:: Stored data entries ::
☆ ☆ ☆ ☆ ☆ ☆ ☆

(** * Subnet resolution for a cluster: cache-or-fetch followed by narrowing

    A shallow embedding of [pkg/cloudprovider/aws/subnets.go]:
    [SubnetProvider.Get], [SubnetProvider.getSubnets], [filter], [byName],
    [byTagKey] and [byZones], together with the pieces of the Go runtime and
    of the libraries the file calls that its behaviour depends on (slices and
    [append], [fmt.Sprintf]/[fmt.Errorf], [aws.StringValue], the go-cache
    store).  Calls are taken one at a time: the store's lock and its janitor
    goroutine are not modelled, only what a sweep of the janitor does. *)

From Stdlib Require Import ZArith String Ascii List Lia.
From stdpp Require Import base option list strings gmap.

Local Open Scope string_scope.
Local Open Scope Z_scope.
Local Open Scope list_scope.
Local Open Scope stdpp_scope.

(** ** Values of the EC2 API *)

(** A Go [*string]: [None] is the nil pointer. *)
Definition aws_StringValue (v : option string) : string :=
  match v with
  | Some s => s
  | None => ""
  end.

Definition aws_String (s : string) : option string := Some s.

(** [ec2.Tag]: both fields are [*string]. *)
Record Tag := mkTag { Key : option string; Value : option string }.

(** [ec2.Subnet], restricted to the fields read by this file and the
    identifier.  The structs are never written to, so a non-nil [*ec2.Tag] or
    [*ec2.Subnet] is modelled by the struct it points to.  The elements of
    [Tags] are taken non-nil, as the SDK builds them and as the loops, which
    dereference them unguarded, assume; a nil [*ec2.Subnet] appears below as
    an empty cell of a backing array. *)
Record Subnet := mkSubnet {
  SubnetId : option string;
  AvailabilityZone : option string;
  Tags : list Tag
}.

☆ ☆ ☆ ☆ ☆ ☆ ☆

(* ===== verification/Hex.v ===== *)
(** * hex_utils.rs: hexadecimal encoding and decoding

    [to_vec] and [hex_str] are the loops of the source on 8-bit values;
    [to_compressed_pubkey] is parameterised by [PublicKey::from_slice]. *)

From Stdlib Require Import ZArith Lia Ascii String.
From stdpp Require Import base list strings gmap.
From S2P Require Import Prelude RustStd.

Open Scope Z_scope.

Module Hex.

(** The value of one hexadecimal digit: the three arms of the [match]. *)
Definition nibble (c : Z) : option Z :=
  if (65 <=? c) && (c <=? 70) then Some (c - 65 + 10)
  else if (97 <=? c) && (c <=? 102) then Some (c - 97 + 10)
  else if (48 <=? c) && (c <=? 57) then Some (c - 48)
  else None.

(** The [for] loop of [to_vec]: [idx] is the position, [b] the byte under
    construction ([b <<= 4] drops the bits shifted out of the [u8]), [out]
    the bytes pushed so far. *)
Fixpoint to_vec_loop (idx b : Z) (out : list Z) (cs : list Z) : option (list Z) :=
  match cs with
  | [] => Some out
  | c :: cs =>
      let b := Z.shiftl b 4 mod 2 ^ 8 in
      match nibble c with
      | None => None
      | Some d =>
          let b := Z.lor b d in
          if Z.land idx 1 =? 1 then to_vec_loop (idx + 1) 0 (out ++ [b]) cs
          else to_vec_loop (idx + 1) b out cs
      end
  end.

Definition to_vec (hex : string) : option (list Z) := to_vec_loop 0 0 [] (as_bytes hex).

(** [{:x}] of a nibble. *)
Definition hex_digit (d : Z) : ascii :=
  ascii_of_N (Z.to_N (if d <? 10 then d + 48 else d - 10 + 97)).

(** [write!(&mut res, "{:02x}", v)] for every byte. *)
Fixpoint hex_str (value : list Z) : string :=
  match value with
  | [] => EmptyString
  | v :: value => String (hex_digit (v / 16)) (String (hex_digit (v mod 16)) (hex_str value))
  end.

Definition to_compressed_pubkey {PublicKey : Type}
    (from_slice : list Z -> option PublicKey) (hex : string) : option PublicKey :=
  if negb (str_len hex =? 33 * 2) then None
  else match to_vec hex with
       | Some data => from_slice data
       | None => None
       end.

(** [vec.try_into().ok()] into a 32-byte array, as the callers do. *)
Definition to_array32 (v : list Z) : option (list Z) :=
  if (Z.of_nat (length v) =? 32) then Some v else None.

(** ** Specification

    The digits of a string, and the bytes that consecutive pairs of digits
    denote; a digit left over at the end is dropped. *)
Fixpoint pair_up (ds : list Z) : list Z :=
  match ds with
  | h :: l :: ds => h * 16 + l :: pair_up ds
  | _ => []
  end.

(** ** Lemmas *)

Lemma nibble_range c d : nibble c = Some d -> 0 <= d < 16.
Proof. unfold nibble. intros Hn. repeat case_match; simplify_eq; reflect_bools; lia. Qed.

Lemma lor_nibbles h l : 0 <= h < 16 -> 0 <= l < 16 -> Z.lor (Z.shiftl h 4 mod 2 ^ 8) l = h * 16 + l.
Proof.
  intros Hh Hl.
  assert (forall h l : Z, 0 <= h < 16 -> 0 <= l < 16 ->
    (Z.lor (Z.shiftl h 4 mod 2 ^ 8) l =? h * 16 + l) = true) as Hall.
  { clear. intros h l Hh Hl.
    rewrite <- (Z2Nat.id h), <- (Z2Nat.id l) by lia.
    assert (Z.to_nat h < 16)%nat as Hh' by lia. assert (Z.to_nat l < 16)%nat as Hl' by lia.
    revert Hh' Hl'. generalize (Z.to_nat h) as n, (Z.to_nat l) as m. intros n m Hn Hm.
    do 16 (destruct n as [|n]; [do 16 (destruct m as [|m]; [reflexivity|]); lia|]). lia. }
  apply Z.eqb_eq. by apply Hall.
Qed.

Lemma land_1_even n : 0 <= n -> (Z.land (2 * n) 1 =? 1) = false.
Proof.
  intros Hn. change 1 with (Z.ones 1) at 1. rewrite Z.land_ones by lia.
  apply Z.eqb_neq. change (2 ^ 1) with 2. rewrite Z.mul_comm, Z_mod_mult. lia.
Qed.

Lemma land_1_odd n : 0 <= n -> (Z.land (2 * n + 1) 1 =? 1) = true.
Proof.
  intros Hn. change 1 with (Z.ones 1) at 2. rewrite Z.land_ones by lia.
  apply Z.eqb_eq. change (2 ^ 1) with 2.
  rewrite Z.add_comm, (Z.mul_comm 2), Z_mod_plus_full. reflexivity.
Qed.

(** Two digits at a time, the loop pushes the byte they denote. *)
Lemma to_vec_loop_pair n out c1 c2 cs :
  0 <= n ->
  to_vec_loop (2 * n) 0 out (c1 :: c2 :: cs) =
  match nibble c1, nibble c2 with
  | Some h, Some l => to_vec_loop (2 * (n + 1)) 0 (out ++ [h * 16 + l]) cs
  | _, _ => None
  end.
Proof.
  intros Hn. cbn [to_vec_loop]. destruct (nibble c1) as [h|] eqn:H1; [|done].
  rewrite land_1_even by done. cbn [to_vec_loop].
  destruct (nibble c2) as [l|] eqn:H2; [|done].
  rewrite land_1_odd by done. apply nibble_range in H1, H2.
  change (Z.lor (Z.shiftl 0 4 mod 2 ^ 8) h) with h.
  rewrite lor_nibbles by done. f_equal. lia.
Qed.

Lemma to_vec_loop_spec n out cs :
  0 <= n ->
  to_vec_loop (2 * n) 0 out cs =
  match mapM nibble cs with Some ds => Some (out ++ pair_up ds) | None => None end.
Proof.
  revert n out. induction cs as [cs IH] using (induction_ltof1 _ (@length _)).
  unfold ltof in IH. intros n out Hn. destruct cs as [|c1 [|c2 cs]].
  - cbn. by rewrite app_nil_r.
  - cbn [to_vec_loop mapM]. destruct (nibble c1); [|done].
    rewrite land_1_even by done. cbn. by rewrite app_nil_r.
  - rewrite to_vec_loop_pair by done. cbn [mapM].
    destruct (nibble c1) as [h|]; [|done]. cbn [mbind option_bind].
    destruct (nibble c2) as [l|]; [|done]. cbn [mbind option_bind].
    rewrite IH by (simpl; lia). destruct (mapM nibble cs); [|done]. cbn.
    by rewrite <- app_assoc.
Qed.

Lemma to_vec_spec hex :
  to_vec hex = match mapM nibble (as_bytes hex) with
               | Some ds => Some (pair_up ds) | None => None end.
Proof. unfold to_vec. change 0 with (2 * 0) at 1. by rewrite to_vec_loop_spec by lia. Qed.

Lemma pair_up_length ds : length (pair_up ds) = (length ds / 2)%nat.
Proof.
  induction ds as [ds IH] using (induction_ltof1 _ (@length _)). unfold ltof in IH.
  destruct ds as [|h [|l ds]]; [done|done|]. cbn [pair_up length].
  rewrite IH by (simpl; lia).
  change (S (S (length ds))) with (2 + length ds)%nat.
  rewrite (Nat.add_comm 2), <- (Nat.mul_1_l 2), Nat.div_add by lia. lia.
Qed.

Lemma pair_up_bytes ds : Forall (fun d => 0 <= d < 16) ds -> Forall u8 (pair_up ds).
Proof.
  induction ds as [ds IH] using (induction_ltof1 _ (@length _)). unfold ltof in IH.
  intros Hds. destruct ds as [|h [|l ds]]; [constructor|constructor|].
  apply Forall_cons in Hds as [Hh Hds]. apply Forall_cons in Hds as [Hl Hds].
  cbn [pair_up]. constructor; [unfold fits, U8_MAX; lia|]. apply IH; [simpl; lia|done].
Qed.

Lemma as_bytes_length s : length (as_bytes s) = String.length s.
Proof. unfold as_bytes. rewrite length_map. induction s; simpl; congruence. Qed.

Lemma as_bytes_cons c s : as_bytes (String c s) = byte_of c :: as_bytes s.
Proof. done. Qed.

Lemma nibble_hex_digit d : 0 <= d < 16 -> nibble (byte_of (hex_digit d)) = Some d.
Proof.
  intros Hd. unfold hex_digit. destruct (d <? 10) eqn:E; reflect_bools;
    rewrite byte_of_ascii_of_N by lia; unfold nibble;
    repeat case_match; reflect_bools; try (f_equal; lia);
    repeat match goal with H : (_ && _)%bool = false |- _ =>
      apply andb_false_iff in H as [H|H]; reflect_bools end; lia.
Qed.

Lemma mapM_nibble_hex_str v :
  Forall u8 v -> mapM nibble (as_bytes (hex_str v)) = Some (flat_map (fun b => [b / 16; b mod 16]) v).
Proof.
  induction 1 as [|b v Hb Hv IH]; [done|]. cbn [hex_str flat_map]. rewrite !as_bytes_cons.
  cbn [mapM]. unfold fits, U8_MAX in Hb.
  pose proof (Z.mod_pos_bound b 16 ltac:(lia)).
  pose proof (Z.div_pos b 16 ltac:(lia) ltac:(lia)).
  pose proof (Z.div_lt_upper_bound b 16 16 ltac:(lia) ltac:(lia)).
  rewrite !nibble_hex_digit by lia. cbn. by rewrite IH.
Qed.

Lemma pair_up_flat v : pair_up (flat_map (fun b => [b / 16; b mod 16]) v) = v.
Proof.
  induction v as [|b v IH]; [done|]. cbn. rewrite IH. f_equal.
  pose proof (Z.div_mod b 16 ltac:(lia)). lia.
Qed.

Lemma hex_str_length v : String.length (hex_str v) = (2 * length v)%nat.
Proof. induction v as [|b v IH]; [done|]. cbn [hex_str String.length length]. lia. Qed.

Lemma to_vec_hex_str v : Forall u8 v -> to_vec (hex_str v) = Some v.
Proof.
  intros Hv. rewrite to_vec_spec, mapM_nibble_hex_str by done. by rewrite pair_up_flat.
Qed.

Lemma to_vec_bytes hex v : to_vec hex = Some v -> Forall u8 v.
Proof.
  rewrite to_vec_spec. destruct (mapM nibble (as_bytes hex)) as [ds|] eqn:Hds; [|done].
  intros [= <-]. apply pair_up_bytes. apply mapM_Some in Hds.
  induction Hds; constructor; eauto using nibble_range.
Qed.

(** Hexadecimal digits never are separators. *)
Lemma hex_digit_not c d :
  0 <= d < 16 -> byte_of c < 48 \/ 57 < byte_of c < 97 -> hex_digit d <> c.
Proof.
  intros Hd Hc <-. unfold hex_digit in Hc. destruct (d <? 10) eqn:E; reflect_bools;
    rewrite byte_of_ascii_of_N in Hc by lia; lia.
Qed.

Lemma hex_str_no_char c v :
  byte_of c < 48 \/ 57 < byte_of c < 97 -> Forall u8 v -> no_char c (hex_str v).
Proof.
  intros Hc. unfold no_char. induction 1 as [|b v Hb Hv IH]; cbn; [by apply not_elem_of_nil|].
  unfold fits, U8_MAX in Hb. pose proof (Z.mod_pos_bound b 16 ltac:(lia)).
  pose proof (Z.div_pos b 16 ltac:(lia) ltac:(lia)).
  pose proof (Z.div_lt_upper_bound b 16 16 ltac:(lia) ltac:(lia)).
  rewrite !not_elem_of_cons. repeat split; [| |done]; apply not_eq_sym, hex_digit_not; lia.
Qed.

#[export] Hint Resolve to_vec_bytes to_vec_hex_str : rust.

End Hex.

☆ ☆ ☆ ☆ ☆ ☆ ☆

:: Exercise description ::
Give again exactly, and only, the lines above starting at the one with "rewrite Z.add_comm, (Z.mul_comm" and ending at the one with "to_vec_loop (2 * n) 0 out (c1".

:: Solution ::
  rewrite Z.add_comm, (Z.mul_comm 2), Z_mod_plus_full. reflexivity.
Qed.

(** Two digits at a time, the loop pushes the byte they denote. *)
Lemma to_vec_loop_pair n out c1 c2 cs :
  0 <= n ->
  to_vec_loop (2 * n) 0 out (c1 :: c2 :: cs) =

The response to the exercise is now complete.